9. What do you think you do better than other competitors you have?
“I’m not trying to win an SEO war against TripAdvisor or one of the giants, but in one sense, we have a very engaged community. I think that this is one of the things that many companies, even the giants, have a hard time building. I think that the cool factor is important, and I think that we have cool branding. I think that makes it easier for people, especially for young adults, to identify and relate with with what we do. Being a COO, being a cool company is the first step to recommending cool places and having a cool community. So you can’t be where very stiff brand is and then just hope that people will come. You have to have the credibility of a cool content platform, so I think these are the cool things: community and content curation. The branding and community that we have is I think what makes Cool Cousin. I think these are our advantages.”
10. Why is it harder to build?
“It’s harder for them to build because this is our profession.

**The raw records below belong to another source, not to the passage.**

(** One iteration of the loop, seen from one name. *)
Lemma penalties_step_for E name acc r :
  penalty_for acc name <= 0 →
  penalty_for (memory.penalties_step E acc r) name
  = match age_in_window E name r with
    | Some d => Z.min (step_penalty d) (penalty_for acc name)
    | None => penalty_for acc name
    end.
Proof.
  intros Hacc. unfold memory.penalties_step, age_in_window, penalty_for in *.
  destruct (memory.daysDiff E r) as [d|] eqn:Hd; [|by case_decide].
  destruct (decide (3 < d)) as [Hlate|Hin].
  { destruct (decide (memory.Restaurant r = name)); [|done].
    destruct (decide (0 <= d <= 3)); [lia|done]. }
  destruct (decide (memory.Restaurant r = name)) as [<-|Hne].
  - destruct (decide (0 <= d <= 3)) as [Hw|Hw].
    + rewrite (penalty_of_days_step d Hw).
      pose proof (step_penalty_range d Hw).
      destruct (acc !! memory.Restaurant r) as [e|] eqn:He; simpl in *.
      * destruct (decide (step_penalty d < e));
          [rewrite lookup_insert_eq|rewrite He]; simpl; lia.
      * rewrite lookup_insert_eq. simpl. lia.
    + rewrite (penalty_of_days_early d) by lia.
      destruct (acc !! memory.Restaurant r) as [e|] eqn:He; simpl in *.
      * destruct (decide (0 < e)); [lia|]. by rewrite He.
      * by rewrite lookup_insert_eq.
  - destruct (acc !! memory.Restaurant r) as [e|] eqn:He.
    + destruct (decide (memory.penalty_of_days d < e)); [|done].
      by rewrite lookup_insert_ne.
    + by rewrite lookup_insert_ne.
Qed.

Lemma most_negative_nonpos l : most_negative l <= 0.
Proof. induction l; simpl; lia. Qed.

Lemma most_negative_cons p l : most_negative (p :: l) = Z.min p (most_negative l).
Proof. reflexivity. Qed.

Lemma penalties_loop_for E name l acc :
  penalty_for acc name <= 0 →
  penalty_for (foldl (memory.penalties_step E) acc l) name
  = Z.min (penalty_for acc name)
          (most_negative (step_penalty <$> omap (age_in_window E name) l)).
Proof.
  revert acc. induction l as [|r l IH]; intros acc Hacc.
  - simpl. lia.
  - pose proof (penalties_step_for E name acc r Hacc) as Hstep.
    change (foldl (memory.penalties_step E) acc (r :: l))
      with (foldl (memory.penalties_step E) (memory.penalties_step E acc r) l).
    change (omap (age_in_window E name) (r :: l))
      with (match age_in_window E name r with
            | Some d => d :: omap (age_in_window E name) l
            | None => omap (age_in_window E name) l
            end).
    destruct (age_in_window E name r) as [d|].
    + rewrite fmap_cons, most_negative_cons.
      rewrite IH by lia. lia.
    + rewrite IH by lia. lia.
Qed.
(** * chess-python: the board engine of [chesslib/board.py]

    A shallow embedding of the [Board] class (a Python 2 [dict] subclass
    keyed by square names) together with the statements that the
    specification makes about it.

    Conventions of the embedding

    - Python [str] is [string]; Python [int] is [Z]; [None] is the [None] of
      an [option].
    - The dictionary part of a [Board] is a [gmap] from keys to values.  A
      key is a square name or [None] ([load] can store under [None]), a value
      is a piece or [None] ([_do_move] can store [None]).
    - A raised exception is [inl e].  Methods that assign to [self] live in a
      state-and-exception monad whose state survives a raise, as an object
      does in Python.
    - [history] is an attribute of the class, not of an instance; it is kept
      apart from the instance record. *)

From Stdlib Require Import ZArith String Ascii List Lia.
From Stdlib Require Import Decimal DecimalString DecimalPos DecimalZ.
From stdpp Require Import base option list gmap strings fin_maps.

Local Open Scope Z_scope.
Local Open Scope string_scope.

(** ** Exceptions and results *)

Inductive Exc : Type :=
| KeyError
| AttributeError
| TypeError
| IndexError
| ValueError
| InvalidCoord
| InvalidColor
| InvalidMove
| NotYourTurn (msg : string)
| UnknownPiece.

Definition Res (A : Type) : Type := (Exc + A)%type.

Definition rbind {A B : Type} (r : Res A) (k : A -> Res B) : Res B :=
  match r with
  | inl e => inl e
  | inr a => k a
  end.

Notation "x <~ r ; k" := (rbind r (fun x => k))
  (at level 20, r at level 100, k at level 200, only parsing).

Fixpoint rmap {A B : Type} (f : A -> Res B) (l : list A) : Res (list B) :=
  match l with
  | [] => inr []
  | a :: l' => b <~ f a; bs <~ rmap f l'; inr (b :: bs)
  end.

(** The monad of methods: the state is kept when an exception is raised. *)

Definition M (S A : Type) : Type := S -> Res A * S.

Definition ret {S A : Type} (a : A) : M S A := fun s => (inr a, s).

Definition raise {S A : Type} (e : Exc) : M S A := fun s => (inl e, s).
(** C1: what the code does.  For a registered agent one call of
    [runCognitiveCycle] pushes seven tasks behind what is queued, one per
    phase in the order Perception, Attention, Reasoning, Planning,
    Execution, Learning, Reflection, and counts one cycle.  No statement
    assigns [priority]: all seven carry priority 0, none is below another
    under [operator<], and their priorities do not decrease.  So the queue
    does not order the cycle: with the microkernel running, dequeuing the
    seven tasks at any positions whatever is a run of the workers, all
    tasks complete, and the agent ends in the successor of the phase of
    the task taken last, which is Perception only when the Reflection
    task is taken last.  In the order in which a binary heap hands out
    seven equal tasks (Perception, Reasoning, Learning, Reflection,
    Execution, Attention, Planning) the cycle ends with the agent in
    Execution; only when the tasks are taken in the order they were pushed
    does it end in Perception. *)
Theorem C1_cycle_order_not_enforced :
  (∀ short now id k,
     is_Some (agent_states_ k !! id) →
     let k' := runCognitiveCycle short now id k in
     ∃ tasks,
       task_queue_ k' = task_queue_ k ++ tasks ∧
       task_phase <$> tasks
         = [PERCEPTION; ATTENTION; REASONING; PLANNING; EXECUTION; LEARNING;
            REFLECTION] ∧
       Forall (λ t, priority t = 0%Z ∧ task_agent_id t = id) tasks ∧
       (∀ t t', t ∈ tasks → t' ∈ tasks → ¬ task_lt t t') ∧
       ¬ priorities_strictly_decrease tasks ∧
       total_cycles (stats_ k') = S (total_cycles (stats_ k)) ∧
       agent_states_ k' = agent_states_ k) ∧
  (∀ short now id w k steps ts,
     is_Some (agent_states_ k !! id) → running_ k = true →
     task_queue_ k = [] →
     dequeued (task_queue_ (runCognitiveCycle short now id k)) steps.*2
       = Some ts →
     length steps = 7 →
     ∃ s', run_workers steps
             {| world := w; kernel := runCognitiveCycle short now id k |}
           = Some s' ∧
           task_queue_ (kernel s') = [] ∧
           completed_tasks (stats_ (kernel s'))
             = completed_tasks (stats_ k) + 7 ∧
           failed_tasks (stats_ (kernel s')) = failed_tasks (stats_ k) ∧
           ∃ t, last ts = Some t ∧
                phase_of id s' = Some (next_phase (task_phase t)) ∧
                (phase_of id s' = Some PERCEPTION ↔ task_phase t = REFLECTION)) ∧
  (∀ short now id w k es,
     is_Some (agent_states_ k !! id) → running_ k = true →
     task_queue_ k = [] → length es = 7 →
     ∃ s' ts,
       run_workers (zip es heap_positions)
         {| world := w; kernel := runCognitiveCycle short now id k |}
       = Some s' ∧
       dequeued (task_queue_ (runCognitiveCycle short now id k))
                heap_positions = Some ts ∧
       task_phase <$> ts
         = [PERCEPTION; REASONING; LEARNING; REFLECTION; EXECUTION; ATTENTION;
            PLANNING] ∧
       task_queue_ (kernel s') = [] ∧
       completed_tasks (stats_ (kernel s')) = completed_tasks (stats_ k) + 7 ∧
       phase_of id s' = Some EXECUTION) ∧
  (∀ short now id w k es,
     is_Some (agent_states_ k !! id) → running_ k = true →
     task_queue_ k = [] → length es = 7 →
     ∃ s', run_workers (fifo_steps es)
             {| world := w; kernel := runCognitiveCycle short now id k |}
           = Some s' ∧
           task_queue_ (kernel s') = [] ∧
           phase_of id s' = Some PERCEPTION).
Proof.
  assert (∀ short now id w k steps ts,
            is_Some (agent_states_ k !! id) → running_ k = true →
            task_queue_ k = [] →
            dequeued (task_queue_ (runCognitiveCycle short now id k)) steps.*2
              = Some ts →
            length steps = 7 →
            ∃ s', run_workers steps
                    {| world := w; kernel := runCognitiveCycle short now id k |}
                  = Some s' ∧
                  task_queue_ (kernel s') = [] ∧
                  completed_tasks (stats_ (kernel s'))
                    = completed_tasks (stats_ k) + 7 ∧
                  failed_tasks (stats_ (kernel s')) = failed_tasks (stats_ k) ∧
                  ∃ t, last ts = Some t ∧
                       phase_of id s' = Some (next_phase (task_phase t)))
    as Hany.
  { intros short now id w k steps ts Hreg Hrun Hq Hdq Hlen.
    set (s := {| world := w; kernel := runCognitiveCycle short now id k |}).
    assert (kernel s = set_stats (bump_total_cycles (stats_ k))
                         (set_task_queue (cycle_tasks short now id) k)) as Hk.
    { subst s. cbn [kernel]. rewrite runCognitiveCycle_spec by done.
      by rewrite Hq. }
    destruct (run_workers_dequeued id steps s ts)
      as (s' & Hr & Hl & Hlts & Hc & Hf & _ & Hph).
    - by rewrite Hk.
    - rewrite Hk. apply cycle_tasks_Forall.
    - by rewrite Hk.
    - exact Hdq.
    - exists s'. rewrite Hk in Hl, Hc, Hf.
      cbn [task_queue_ stats_ set_stats set_task_queue completed_tasks
           failed_tasks bump_total_cycles] in Hl, Hc, Hf.
      change (length (cycle_tasks short now id)) with 7 in Hl.
      split; [exact Hr|]. split.
      { destruct (task_queue_ (kernel s')); [done|]. simpl in Hl. lia. }
      split; [lia|]. split; [done|].
      destruct (last ts) as [t|] eqn:El.
      + by exists t.
      + apply last_None in El. subst ts. simpl in Hlts. lia. }
  split_and!.
  - intros short now id k Hreg k'. unfold k'.
    rewrite runCognitiveCycle_spec by done.
    exists (cycle_tasks short now id).
    pose proof (cycle_tasks_Forall short now id) as Hall.
    rewrite Forall_forall in Hall.
    split_and!; try done.
    + apply Forall_forall. intros t Ht. by destruct (Hall t Ht) as (? & ? & _).
    + intros t t' Ht Ht'. unfold task_lt.
      destruct (Hall t Ht) as (-> & _). destruct (Hall t' Ht') as (-> & _).
      lia.
    + intros Hdec.
      pose proof (Hdec 0 1
                    (make_phase_task (short PERCEPTION) now id PERCEPTION ∅)
                    (make_phase_task (short ATTENTION) now id ATTENTION ∅))
        as Hlt.
      cbn [priority make_phase_task] in Hlt.
      assert (0 < 0)%Z as Habs; [|lia].
      apply Hlt; [lia|reflexivity..].
  - intros short now id w k steps ts Hreg Hrun Hq Hdq Hlen.
    destruct (Hany short now id w k steps ts)
      as (s' & Hr & Hq' & Hc & Hf & t & Ht & Hph); try done.
    exists s'. split_and!; try done. exists t. split_and!; try done.
    rewrite Hph. split.
    + intros [= Hn]. by destruct (task_phase t).
    + by intros ->.
  - intros short now id w k es Hreg Hrun Hq Hlen.
    do 8 (destruct es as [|? es]; [try done|]); [|done].
    set (steps := zip _ heap_positions).
    assert (task_queue_ (runCognitiveCycle short now id k)
            = cycle_tasks short now id) as Hk.
    { rewrite runCognitiveCycle_spec by done. simpl. by rewrite Hq. }
    destruct (Hany short now id w k steps
                (map (λ phase, make_phase_task (short phase) now id phase ∅)
                   [PERCEPTION; REASONING; LEARNING; REFLECTION; EXECUTION;
                    ATTENTION; PLANNING]))
      as (s' & Hr & Hq' & Hc & Hf & t & Ht & Hph); try done.
    { by rewrite Hk. }
    eexists s', _. split; [exact Hr|]. split; [by rewrite Hk|].
    split; [done|]. split; [done|]. split; [done|].
    rewrite Hph. injection Ht as <-. done.
  - intros short now id w k es Hreg Hrun Hq Hlen.
    destruct (cycle_drained_in_order short now id w k es 6 PERCEPTION)
      as (s' & H1 & H2 & _ & _ & _ & H6); try done.
    exists s'. rewrite take_ge in H1 by lia. by split_and!.
Qed.

Lemma C1_cycle_order_not_enforced_witness :
  ∃ s' ts,
    run_workers out_of_order_steps cycle_sys = Some s' ∧
    dequeued (task_queue_ (kernel cycle_sys)) heap_positions = Some ts ∧
    task_phase <$> ts
      = [PERCEPTION; REASONING; LEARNING; REFLECTION; EXECUTION; ATTENTION;
         PLANNING] ∧
    task_queue_ (kernel s') = [] ∧
    completed_tasks (stats_ (kernel s')) = 7 ∧
    phase_of "a1" s' = Some EXECUTION.
Proof.
  apply (proj1 (proj2 (proj2 C1_cycle_order_not_enforced))
           a1_short 7%Z "a1" (empty_world "default_space") running_kernel
           seven_envs).
  - apply (bool_decide_unpack _). vm_compute. exact I.
  - reflexivity.
  - reflexivity.
  - reflexivity.
Defined.

(** ** Execution and Learning *)

Lemma executeActions_count id c :
  executed_count (executeActions id c)
  = Some (to_string_nat
            (length (split (default "" (variables c !! "action_plans"))
                           ","%char))).
Proof.
  unfold executed_count, executeActions, get_var, set_var. simpl.
  by rewrite lookup_insert_eq.
Qed.

Lemma processTask_execution e t s :
  task_phase t = EXECUTION →
  (processTask e t s).1 = executeActions (task_agent_id t) (task_context t).
Proof.
  intros Hph. unfold processTask, executePhaseFunction. by rewrite Hph.
Qed.

(** C3, as stated, fails.  The agent holds five intentions.  The
    Execution task of a cycle starts from an empty scratch context and
    records 0; an Execution task whose parameters list four plans records
    4.  Neither is min(5,3). *)
Lemma C3_no_cap_counterexample :
  ¬ execution_capped (env_at 4) execution_task busy_sys ∧
  ¬ execution_capped (env_at 4) execution_task_four_plans busy_sys ∧
  executed_count (processTask (env_at 4) execution_task busy_sys).1
    = Some "0" ∧
  executed_count (processTask (env_at 4) execution_task_four_plans busy_sys).1
    = Some "4".
Proof.
  split_and!.
  - intros Hcap.
    specialize (Hcap (set_last_update 8
                        (set_intentions five_intentions
                           (set_current_phase EXECUTION a1_state)))
                  eq_refl eq_refl).
    by vm_compute in Hcap.
  - intros Hcap.
    specialize (Hcap (set_last_update 8
                        (set_intentions five_intentions
                           (set_current_phase EXECUTION a1_state)))
                  eq_refl eq_refl).
    by vm_compute in Hcap.
  - vm_compute. reflexivity.
  - vm_compute. reflexivity.
Qed.
Lemma cleanup_messages_sweep (env : Env) (now : Z) (w : World) :
  env_bot_has_create_task env = true ->
  (forall k, env_time env k = now) ->
  NoDup (w_messages w) ->
  cleanup_messages env w =
  Some (Ok tt, {| w_messages := sweep_kept (older_than_a_day now) (w_messages w);
                  w_log := w_log w
                             ++ map CreateTask (sweep_removed (older_than_a_day now) (w_messages w));
                  w_next_id := w_next_id w |}).
Proof.
  intros Hbot Hclock Hnodup. unfold cleanup_messages.
  pose proof (cleanup_loop_sweep env now Hbot Hclock (length (w_messages w)) (w_messages w)
                (le_n _) [] (S (length (w_messages w))) [] Hnodup (Nat.lt_succ_diag_r _))
    as Hloop.
  change ([] ++ w_messages w) with (w_messages w) in Hloop.
  change (length (@nil TrackedPoll)) with 0%nat in Hloop.
  rewrite Hloop. reflexivity.
Qed.

(** C6: two polls older than a day are stored, and the pass is run by the
    host's bot, which has no [create_task].  The pass raises
    [AttributeError] at [self.bot.create_task] for the first of them,
    before [messages.remove]: neither poll is removed and no stats are
    scheduled. *)
Theorem cleanup_messages_removes_nothing :
  created_at poll_a < 100000 - DAY /\
  created_at poll_b < 100000 - DAY /\
  cleanup_messages (env_gone 100000) (world_of [poll_a; poll_b])
  = Some (Raise AttributeError, world_of [poll_a; poll_b]).
Proof. repeat split. Qed.

(** ** Statistics command *)

(** The head of an ascending sort carries the least key. *)
Lemma insert_by_key_head {A} (key : A -> Z) (x : A) (l : list A) (d : A) :
  key (hd d (insert_by_key key x l)) = Z.min (key x) (key (hd x l)).
Proof.
  destruct l as [|y l]; simpl; [lia |].
  destruct (key x <=? key y) eqn:E; simpl; lia.
Qed.

Lemma insert_by_key_elem {A} (key : A -> Z) (x y : A) (l : list A) :
  y ∈ insert_by_key key x l <-> y = x \/ y ∈ l.
Proof.
  induction l as [|z l IH]; simpl.
  - rewrite list_elem_of_singleton, elem_of_nil. tauto.
  - destruct (key x <=? key z).
    + rewrite elem_of_cons. reflexivity.
    + rewrite !elem_of_cons, IH. tauto.
Qed.

Lemma py_sorted_elem {A} (key : A -> Z) (y : A) (l : list A) :
  y ∈ py_sorted key l <-> y ∈ l.
Proof.
  induction l as [|x l IH]; simpl; [reflexivity |].
  rewrite insert_by_key_elem, IH, elem_of_cons. reflexivity.
Qed.

Lemma py_sorted_head_least {A} (key : A -> Z) (l : list A) (p : A) (rest : list A) :
  py_sorted key l = p :: rest -> forall q, q ∈ l -> key p <= key q.
Proof.
  revert p rest. induction l as [|x l IH]; intros p rest Hs q Hq; [inversion Hq |].
  simpl in Hs.
  pose proof (insert_by_key_head key x (py_sorted key l) x) as Hhd.
  rewrite Hs in Hhd. simpl in Hhd.
  destruct (py_sorted key l) as [|p' rest'] eqn:Hl.
  - assert (l = []) as ->.
    { destruct l as [|z l]; [reflexivity |].
      assert (z ∈ py_sorted key (z :: l)) as Hz by (apply py_sorted_elem; left).
      rewrite Hl in Hz. inversion Hz. }
    simpl in Hhd. apply list_elem_of_singleton in Hq as ->. lia.
  - simpl in Hhd. apply elem_of_cons in Hq as [-> | Hq]; [lia |].
    specialize (IH _ _ eq_refl q Hq). lia.
Qed.

(** C7: two polls of the same channel are stored, [poll_b] the later one.
    The stats command raises [TypeError] at the matching predicate and
    shows nothing; and the selection it would make, the head of the
    ascending sort by [created_at], is the earliest poll, [poll_a]. *)
Theorem duck_stats_latest_not_selected :
  created_at poll_a < created_at poll_b /\
  duck_stats (env_gone 3000) ctx_a (world_of [poll_a; poll_b])
  = (Raise TypeError, world_of [poll_a; poll_b]) /\
  head (py_sorted created_at [poll_b; poll_a]) = Some poll_a.
Proof. repeat split. Qed.

(** ** Fetch failures *)





(** ** Tallies *)

Lemma count_reaction_other (d : gmap string Z) (r : Reaction) (e : string) :
  r_emoji r <> e -> count_reaction d r !! e = d !! e.
Proof.
  intros Hne. unfold count_reaction. case_bool_decide; [| reflexivity].
  apply lookup_insert_ne. exact Hne.
Qed.

Lemma count_reactions_absent (rs : list Reaction) (e : string) :
  forall d : gmap string Z,
    e ∉ r_emoji <$> rs -> foldl count_reaction d rs !! e = d !! e.
Proof.
  induction rs as [|r rs IH]; intros d Hnot; [reflexivity |].
  rewrite fmap_cons, not_elem_of_cons in Hnot. destruct Hnot as [Hne Hnot].
  simpl. rewrite IH by assumption. apply count_reaction_other. congruence.
Qed.

(** The last reaction carrying a recognised label decides its entry. *)
Lemma count_reactions_last (pre post : list Reaction) (r : Reaction) (d : gmap string Z) :
  r_emoji r ∈ EMOJIS ->
  r_emoji r ∉ r_emoji <$> post ->
  foldl count_reaction d (pre ++ r :: post) !! r_emoji r = Some (r_count r - 1).
Proof.
  intros Hin Hpost. rewrite foldl_app. simpl.
  rewrite count_reactions_absent by assumption.
  unfold count_reaction. rewrite bool_decide_eq_true_2 by assumption.
  apply lookup_insert_eq.
Qed.

Lemma get_stats_elem (message : Message) (e : string) (v : Z) :
  (e, v) ∈ get_stats message <->
  e ∈ EMOJIS /\ v = default 0 (foldl count_reaction ∅ (msg_reactions message) !! e).
Proof.
  unfold get_stats. rewrite list_elem_of_fmap. split.
  - intros (e' & Heq & Hin). inversion Heq; subst. auto.
  - intros (Hin & ->). eauto.
Qed.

We’re community builders, and I think that community is an advantage we have and something that we do well. I think that our content quality and the curation of our community is curated by great people who are very forthcoming. It’s not some Hillary 999 on TripAdvisor, someone who doesn’t have a profile picture. It’s legitimate people who are putting themselves in front and are willing to help. This is what we do, and I think that we have an advantage.”